İnanıyorum Ben varsam Aşk var. Ben varsam Umut var. Ama durmuyor sabredemiyor kalbim çaresiz kalıyorum çaresiz bekliyorum gelmesini O adamın. Yalnızlığımı Bazen bir şarkı tetikliyor bazen de el ele gördüğüm çiftler. Görüyorum ya iyice deliriyorum. Hem adama hem kadına tekme tokat dalasım geliyor, azını burnunu tipini siktiklerim durmak bilmiyor üzerime üzerime, yılış yılış, sarmaş dolaş geliyorlar.

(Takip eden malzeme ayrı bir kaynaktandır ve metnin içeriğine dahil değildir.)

(** No promise is ever settled twice: in every state the session can
    reach, whatever the events and however often tokens, frames,
    timeouts and completions repeat, the resolve / reject pair of each
    call has been invoked at most once. *)
Theorem settled_at_most_once (es : list (N * Event)) (c : nat) :
  length (settlements c (run account url_ok es (init account))) <= 1.
Proof.
  destruct (tidy_run es (init account) tidy_init (wf_init account)) as [Ht _].
  apply (td_once _ Ht).
Qed.

(** A call made over HTTP is settled exactly once, by the completion of
    its own fetch: it is unsettled as long as that completion has not
    arrived, whatever else happens; the completion settles it with the
    outcome of the response; and nothing that happens afterwards, a
    second completion included, settles it again. *)
Theorem http_call_settled_by_its_fetch (es0 es1 es2 : list (N * Event)) (c : nat)
    (now : N) (r : HttpResult) :
  let s := run account url_ok es0 (init account) in
  fetching s !! c = Some () ->
  (forall ne r', In ne es1 -> snd ne <> HttpDone c r') ->
  settlements c (run account url_ok es1 s) = [] /\
  settlements c (run account url_ok es2
                   (step account url_ok (run account url_ok es1 s) (now, HttpDone c r))) =
    [outcome_of_http r].
Proof.
  intros s Hf Hev.
  destruct (tidy_run es0 (init account) tidy_init (wf_init account)) as [Ht Hwf].
  fold s in Ht, Hwf.
  destruct (fetch_pending_run c es1 s Ht Hwf Hf Hev) as [Hf1 Hs1].
  assert (Hs : settlements c s = []).
  { destruct (settlements c s) eqn:E; [reflexivity|].
    assert (Hne : settlements c s <> []) by (rewrite E; discriminate).
    destruct (td_settled _ Ht _ Hne) as [Hn _]. congruence. }
  rewrite Hs in Hs1. split; [exact Hs1|].
  set (s1 := run account url_ok es1 s) in *.
  set (s2 := step account url_ok s1 (now, HttpDone c r)).
  assert (H2 : settlements c s2 = [outcome_of_http r]).
  { unfold s2, step; cbn [fst snd]. unfold http_done. rewrite Hf1.
    rewrite settle_settlements.
    change (settlements c (with_fetching _ s1)) with (settlements c s1).
    by rewrite Hs1. }
  destruct (trace_grows es2 s2) as [obs Hobs].
  pose proof (settlements_trace c _ _ _ Hobs) as H3. rewrite H2 in H3.
  assert (Hlen : length (settlements c (run account url_ok es2 s2)) <= 1).
  { unfold s2, s1, s. rewrite <- !run_app.
    change (step account url_ok ?x ?ne) with (run account url_ok [ne] x).
    rewrite <- !run_app.
    match goal with |- context [run account url_ok ?es (init account)] =>
      destruct (tidy_run es (init account) tidy_init (wf_init account)) as [Ht' _]
    end.
    apply (td_once _ Ht'). }
  rewrite H3 in Hlen |- *. cbn [app length] in Hlen.
  destruct (omap (settle_of c) obs); [reflexivity | cbn in Hlen; lia].
Qed.

End Settlement.

Lemma pending_request_has_timeout_witness :
  (exists act,
     Session.timers state_one_call_pending !! 2 =
       Some (10000%Q, Session.ApiTimeout "api_102_1" 1 act)) /\
  Session.settlements 1 state_one_call_pending = [].
Proof.
  apply (pending_request_has_timeout ws_only_account accept_url one_call_pending
           "api_102_1" {| Session.l_call := 1; Session.l_timer := 2 |}).
  vm_compute. right. left. reflexivity.
Defined.

Lemma http_call_settled_by_its_fetch_witness :
  Session.settlements 0
    (Session.run http_account accept_url [(1%N, Session.Call "/send_msg" "{}")]
       (Session.run http_account accept_url [(0%N, Session.Start)]
          (Session.init http_account))) = [] /\
  Session.settlements 0
    (Session.run http_account accept_url
       [(3%N, Session.HttpDone 0 (Session.HttpJson (Session.p_response (ok_response "" "{}"))))]
       (Session.step http_account accept_url
          (Session.run http_account accept_url [(1%N, Session.Call "/send_msg" "{}")]
             (Session.run http_account accept_url [(0%N, Session.Start)]
                (Session.init http_account)))
          (2%N, Session.HttpDone 0 (Session.NetworkError "ECONNRESET")))) =
    [Session.outcome_of_http (Session.NetworkError "ECONNRESET")].
Proof.
  apply (http_call_settled_by_its_fetch http_account accept_url
           [(0%N, Session.Start)] [(1%N, Session.Call "/send_msg" "{}")]
           [(3%N, Session.HttpDone 0
                    (Session.HttpJson (Session.p_response (ok_response "" "{}"))))]
           0 2 (Session.NetworkError "ECONNRESET")).
  - reflexivity.
  - intros ne r' [<-|[]]. discriminate.
Defined.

Ben yalnızlıktan isyana bağlamışken doğa bile sanki bana inatcasına sevişiyor. Kediler, köpekler, eşekler, sikişen sikişene sivrisinekler bile ürüyor ya bu nasıl bir yalnızlık arkadaş… Duvarda duran sivrisinek gelip bana sokacak diye seviniyorum bazen. Gözlerini üzerime dikmiş Tam şahlanıp bana uçacakken diğer sivri bunun tepesine bir biniyor offf ver küsküyü enişte verr. Gözümün önünde azına, burnuna sokuyor. Tam yandım diyor yandığı yerden çekiyor bana mısın demeden gene sokuyor. Bana nispet yaparcasına yiyşiyorlar. Birde işleri bitince sanki ‘’sana sokacağımı mı sandın? İnandın mı la yarrağım’’ der gibi, üzerime doğru uçarken birden gökyüzünün sikik maviliğine karışıyorlar. Her şey ne kadarda toz toprak…
Temmuz 1;
 Diplomayı aldım, öğrenci vasfını yitirdim. En azından öğrenciyim diyordum ya artık o da yok.  Hem yalnız, hem işsiz, hem de Vasıfsız biriyim, kabus gibi... Ailemin yanına dönmeyi düşünmüyorum bile. Kariyer yapmam lazım diyerekten İstanbul’da büyük bir üniversitenin yüksek lisans sınavlarını kazandım. Eylül Ekim gibi Mastır yapacağım. Boşluğa düşmeden, ben ne yapacağım ya demeden bunu hallettim çok şükür. Ama gerçekçi olmak gerekirse hayattan kaçıyor gibiyim, yalnız başaramamaktan korkuyorum. Zaten hayatta her şeyi hallediyorum da şu yalnızlığımı sikeyim bir kişi bile çıkmıyor karşıma, Çıkanları da ben siktim attım, Sanki Duygusal ilişki yaşayacağımız adam bolluğu var da gelenlerinde hayatımdan def ettim. hele ki son 3 ayda aşk, duygusallık, flört edeceğim kimse olmadı. Sürekli pastavillaaa hoppp buluş sikiş anca ona yarıyorlar.
Temmuz 15;
Tuhaf giden bir şeyler var. Kör Lakaplı eski ama çok eski, ilk ilişkimden hemen sonra tanıştığım, benim o bunalımlı,  az sikilmiş teyze modundan çıkana kadar yalnız bırakmayan, sonrada sadece telefonla ara sıra arayıp dostça konuştuğum alkolik adam 3 aydır aramıyor… İçime bir Kurt düştü. En son aradığında alkol den dolayı hastaydı. Benim yerime kimseyi koyamadığını, unutamadığını, çok sevdiğini söyleyip durdu.. Ala ala bende sarhoş gene bilinci kapalı diyerekten pek siklemedim. Bunları diyen adam bir daha aramadı bana da yeni dank etti aq. Akşam üzeri 21:00 gibi bir merhaba demek için ben aradım.
-Alo
-(tok, gür bir ses, titrek ve yitik duyguların esiriymiş gibi….amannn yaşlı bir amca işte olayı dramatizme etmeye gerek yok.)
-Efendim
-(emin olamadım o yüzden) Ömer….abi
-S.a
-???? A.S Ömer abiyi aramıştım ben.
-Abim Haberiniz yok sanırım….. Ömer abi birkaç aydır rahatsızdı başımız sağ olsun vefat etti…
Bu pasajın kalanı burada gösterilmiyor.